## Try it
Copy out the entries below exactly as they stand, but only from the line containing "assert (Hex : existsb" through the line containing "rewrite D, String.eqb_refl.".

_ _ _ _ _

Lemma verify_events c id now db : let '(st, db') := HandleVerifySecurityEvent c id now db in
  db' = db ∨ ∃ u, ct_user c = Some u ∧ et_events db' = map_where (λ e, event_is id e && verifiable u e) (signed_row u (toUpperCase (ct_username c)) now) (et_events db).
Proof.
  unfold HandleVerifySecurityEvent, VerifySecurityEvent. destruct (negb _); [by left|]. destruct (negb _); [by left|]. destruct (ct_user c) as [u|]; [|by left].
  destruct (existsb _ _); [right; by exists u|by left].
Qed.

Lemma undisposed_op db o : undisposed db → undisposed (event_op db o).
Proof.
  unfold undisposed. intros H. destruct o as [c body id now|c id now]; simpl.
  - pose proof (create_events c body id now db) as He. destruct (HandleCreateSecurityEvent c body id now db) as [st db']. simpl.
    destruct He as [[_ ->]|(_ & _ & e & -> & _ & Hd & _)]; [done|]. apply Forall_app. split; [done|]. by apply Forall_singleton.
  - pose proof (verify_events c id now db) as He. destruct (HandleVerifySecurityEvent c id now db) as [st db']. simpl.
    destruct He as [->|(u & _ & ->)]; [done|]. apply Forall_fmap. eapply Forall_impl; [exact H|]. intros e He. simpl. by case_match.
Qed.

Lemma undisposed_run ops db : undisposed db → undisposed (event_run ops db).
Proof. revert db. induction ops as [|o ops IH]; intros db H; [done|]. apply IH. by apply undisposed_op. Qed.

Lemma verify_unsigned c u id now db : requireAdminOrSupervisor (ct_role c) = true → ct_user c = Some u → truthy_str id = true →
  (∃ e, e ∈ et_events db ∧ event_is id e = true ∧ verifiable u e = true) → (HandleVerifySecurityEvent c id now db).1 = 204.
Proof.
  intros Hr Hu Hi (e & He & Hk & Hv). unfold HandleVerifySecurityEvent. rewrite Hr, Hi, Hu. cbn [negb]. unfold VerifySecurityEvent.
  replace (existsb _ (et_events db)) with true; [done|]. symmetry. apply existsb_exists. exists e. split; [by apply list_elem_of_In|by rewrite Hk, Hv].
Qed.

(** C38.  The rule of four eyes does not hold.  Since the operator is looked up after the row
    is written, no event that the server records has the one who disposed of it: the queue
    marks none as one's own, and a supervisor or administrator signs his own disposition as
    any other. *)
Theorem four_eyes_void ops alarms c u e now :
  let db := event_run ops (mkEventTables [] alarms) in
  e ∈ et_events db → se_disposed_by e = None ∧ is_own (Some u) e = false ∧
  (requireAdminOrSupervisor (ct_role c) = true → ct_user c = Some u → truthy_str (se_id e) = true → se_verified e = None →
   (HandleVerifySecurityEvent c (se_id e) now db).1 = 204).
Proof.
  intros db He. assert (Hd : se_disposed_by e = None) by (exact (proj1 (Forall_forall _ _) (undisposed_run ops (mkEventTables [] alarms) (Forall_nil_2 _)) e He)).
  split; [done|]. split; [unfold is_own; by rewrite Hd|]. intros Hr Hu Hi Hv. apply (verify_unsigned c u); try done.
  exists e. split_and!; [done|unfold event_is; apply String.eqb_refl|unfold verifiable; by rewrite Hv, Hd].
Qed.

Definition boss : EventClaims := mkEventClaims "soc_supervisor" (Some "u1") "pat".
Definition intrusion : json := JObj [("alarm_id", JStr "A1"); ("severity", JStr "critical"); ("disposition_code", JStr "verified_police_dispatched")].

Lemma four_eyes_void_witness :
  (HandleVerifySecurityEvent boss "EVT-2026-0001" 9 (event_run [EoCreate boss intrusion "EVT-2026-0001" 5] (mkEventTables [] []))).1 = 204.
Proof.
  apply (four_eyes_void [EoCreate boss intrusion "EVT-2026-0001" 5] [] boss "u1"
    (mkSecEvent "EVT-2026-0001" "A1" EmptyString "critical" "verified_police_dispatched" "PAT" None None 5) 9); [by apply list_elem_of_singleton|reflexivity..].
Defined.

(** C39.  The signature itself is right.  Where a row has the one who disposed of it, he is
    refused with 409, as is everyone once it is signed; any other supervisor or administrator
    signs it, once, with his own name and the time, and nothing else changes.  Other roles
    get 403 and unknown events 500, and the tables stay as they are. *)
Theorem verify_exact c u id now db : truthy_str id = true → ct_user c = Some u → NoDup (se_id <$> et_events db) →
  let '(st, db') := HandleVerifySecurityEvent c id now db in
  if negb (requireAdminOrSupervisor (ct_role c)) then st = 403 ∧ db' = db
  else match find_where (event_is id) (et_events db) with
       | None => st = 500 ∧ db' = db
       | Some e =>
           if bool_decide (se_verified e ≠ None ∨ se_disposed_by e = Some u) then st = 409 ∧ db' = db
           else st = 204 ∧ et_alarms db' = et_alarms db ∧
                (∀ x, x ∈ et_events db' ↔ (x ∈ et_events db ∧ se_id x ≠ id) ∨ x = signed_row u (toUpperCase (ct_username c)) now e)
       end.
Proof.
  intros Hi Hu Hn. unfold HandleVerifySecurityEvent. destruct (requireAdminOrSupervisor (ct_role c)); cbn [negb]; [|done]. rewrite Hi, Hu. cbn [negb]. unfold VerifySecurityEvent.
  destruct (find_where (event_is id) (et_events db)) as [e|] eqn:E.
  - apply find_where_Some in E as [Hk He]. assert (Hk' := Hk). apply String.eqb_eq in Hk'.
    assert (Hone : ∀ x, x ∈ et_events db → event_is id x = true → x = e).
    { intros x Hx Hxk. apply String.eqb_eq in Hxk. apply (NoDup_fmap_elem se_id (et_events db)); try done. congruence. }
    assert (Hv : verifiable u e = negb (bool_decide (se_verified e ≠ None ∨ se_disposed_by e = Some u))).
    { unfold verifiable. destruct (se_verified e); [by rewrite bool_decide_eq_true_2 by naive_solver|]. destruct (se_disposed_by e) as [d|].
      - destruct (String.eqb_spec d u); [by rewrite bool_decide_eq_true_2 by naive_solver|]. rewrite bool_decide_eq_false_2; [done|]. naive_solver.
      - rewrite bool_decide_eq_false_2; [done|]. naive_solver. }
    assert (Hex : existsb (λ x, event_is id x && verifiable u x) (et_events db) = verifiable u e).
    { apply eq_true_iff_eq. rewrite existsb_exists. split.
      - intros (x & Hx%list_elem_of_In & [Hxk Hxv]%andb_true_iff). by rewrite <- (Hone x Hx Hxk).
      - intros Hve. exists e. rewrite <- list_elem_of_In. by rewrite Hk, Hve. }
    rewrite Hex. case_bool_decide as D; simpl in Hv; rewrite Hv.
    + destruct (se_verified e); [done|]. destruct D as [D|D]; [done|]. by rewrite D, String.eqb_refl.
    + split; [done|]. split; [done|]. intros x. cbn [et_events]. rewrite elem_of_map_where. split.
      * intros (y & Hy & ->). destruct (event_is id y) eqn:Ey; cbn [andb].
        -- rewrite (Hone y Hy Ey), Hv. by right.
        -- left. split; [done|]. intros Hid. unfold event_is in Ey. by rewrite Hid, String.eqb_refl in Ey.
      * intros [[Hx Hid]| ->].
        -- exists x. split; [done|]. unfold event_is. by rewrite (proj2 (String.eqb_neq _ _) Hid).
        -- exists e. by rewrite Hk, Hv.
  - assert (existsb (λ x, event_is id x && verifiable u x) (et_events db) = false) as ->; [|done]. apply not_true_iff_false. intros (x & Hx%list_elem_of_In & [Hk _]%andb_true_iff)%existsb_exists.
    by rewrite (proj1 (find_where_None _ _) E x Hx) in Hk.
Qed.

_ _ _ _ _

## Reply
    assert (Hex : existsb (λ x, event_is id x && verifiable u x) (et_events db) = verifiable u e).
    { apply eq_true_iff_eq. rewrite existsb_exists. split.
      - intros (x & Hx%list_elem_of_In & [Hxk Hxv]%andb_true_iff). by rewrite <- (Hone x Hx Hxk).
      - intros Hve. exists e. rewrite <- list_elem_of_In. by rewrite Hk, Hve. }
    rewrite Hex. case_bool_decide as D; simpl in Hv; rewrite Hv.
    + destruct (se_verified e); [done|]. destruct D as [D|D]; [done|]. by rewrite D, String.eqb_refl.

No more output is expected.